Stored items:
****************************************

(** An answer of the registry as reqwest gives it to the client. *)
Definition deliver (a : Answer) : result string Client.Response :=
  match a with Http r => Ok (mkResponse (hr_status r) (Ok (hr_body r))) | BodyRefused => Err "refused" end.

(** ** Bodies *)

(** What the client posts is read as it was meant. *)
Lemma de_payload kind schema refs mt :
  Forall (λ r, in_i32 (ref_version r)) refs →
  de_RegisterBody (payload kind schema refs mt) =
  Some (mkRegisterBody schema (kind_wire_name kind) refs mt None None).
Proof.
  intros Hr. unfold payload, ser_SchemaPayload, de_RegisterBody. cbn [struct_prefix mbind option_bind].
  destruct kind, mt as [m|], refs as [|r refs]; cbn -[de_SchemaReference ser_SchemaReference];
    try reflexivity;
    inversion_clear Hr; rewrite de_ser_SchemaReference by done; cbn -[de_SchemaReference ser_SchemaReference];
    by rewrite de_ser_references.
Qed.

Lemma references_plain refs :
  Forall (λ r, in_i32 (ref_version r)) refs → forallb json_plain (ser_SchemaReference <$> refs) = true.
Proof.
  induction 1 as [|r refs Hr _ IH]; [done|]. cbn [fmap list_fmap forallb]. rewrite IH, andb_true_r.
  unfold ser_SchemaReference. cbn [json_plain forallb snd]. by rewrite ser_int_plain.
Qed.

Lemma payload_plain kind schema refs mt :
  Forall (λ r, in_i32 (ref_version r)) refs → json_plain (payload kind schema refs mt) = true.
Proof.
  intros Hr%references_plain. unfold payload, ser_SchemaPayload.
  destruct kind, mt, refs; cbn -[ser_SchemaReference fmap] in *; rewrite ?andb_true_r; done.
Qed.

Section interop.
Context `{SchemaFormat} `{SerdeJsonLaws} `{UuidLib} `{!MarkerLaws} `{AvroLib} `{JsonText} `{!RestLib}.
Context (decode_message : string → string).

Lemma from_body_payload kind schema refs mt :
  Forall (λ r, in_i32 (ref_version r)) refs →
  from_body "RegisterBody" de_RegisterBody InvalidSchema (json_print (payload kind schema refs mt)) =
  Ok (mkRegisterBody schema (kind_wire_name kind) refs mt None None).
Proof.
  intros Hr. unfold from_body, from_slice. rewrite json_parse_print by (by apply payload_plain).
  cbn [mbind option_bind]. by rewrite de_payload.
Qed.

****************************************

| PROBLEM DETAILS |
Each line of the data is to be written out again exactly.

| SOLVED PROBLEM |
(** An answer of the registry as reqwest gives it to the client. *)
Definition deliver (a : Answer) : result string Client.Response :=
  match a with Http r => Ok (mkResponse (hr_status r) (Ok (hr_body r))) | BodyRefused => Err "refused" end.

(** ** Bodies *)

(** What the client posts is read as it was meant. *)
Lemma de_payload kind schema refs mt :
  Forall (λ r, in_i32 (ref_version r)) refs →
  de_RegisterBody (payload kind schema refs mt) =
  Some (mkRegisterBody schema (kind_wire_name kind) refs mt None None).
Proof.
  intros Hr. unfold payload, ser_SchemaPayload, de_RegisterBody. cbn [struct_prefix mbind option_bind].
  destruct kind, mt as [m|], refs as [|r refs]; cbn -[de_SchemaReference ser_SchemaReference];
    try reflexivity;
    inversion_clear Hr; rewrite de_ser_SchemaReference by done; cbn -[de_SchemaReference ser_SchemaReference];
    by rewrite de_ser_references.
Qed.

Lemma references_plain refs :
  Forall (λ r, in_i32 (ref_version r)) refs → forallb json_plain (ser_SchemaReference <$> refs) = true.
Proof.
  induction 1 as [|r refs Hr _ IH]; [done|]. cbn [fmap list_fmap forallb]. rewrite IH, andb_true_r.
  unfold ser_SchemaReference. cbn [json_plain forallb snd]. by rewrite ser_int_plain.
Qed.

Lemma payload_plain kind schema refs mt :
  Forall (λ r, in_i32 (ref_version r)) refs → json_plain (payload kind schema refs mt) = true.
Proof.
  intros Hr%references_plain. unfold payload, ser_SchemaPayload.
  destruct kind, mt, refs; cbn -[ser_SchemaReference fmap] in *; rewrite ?andb_true_r; done.
Qed.

Section interop.
Context `{SchemaFormat} `{SerdeJsonLaws} `{UuidLib} `{!MarkerLaws} `{AvroLib} `{JsonText} `{!RestLib}.
Context (decode_message : string → string).

Lemma from_body_payload kind schema refs mt :
  Forall (λ r, in_i32 (ref_version r)) refs →
  from_body "RegisterBody" de_RegisterBody InvalidSchema (json_print (payload kind schema refs mt)) =
  Ok (mkRegisterBody schema (kind_wire_name kind) refs mt None None).
Proof.
  intros Hr. unfold from_body, from_slice. rewrite json_parse_print by (by apply payload_plain).
  cbn [mbind option_bind]. by rewrite de_payload.
Qed.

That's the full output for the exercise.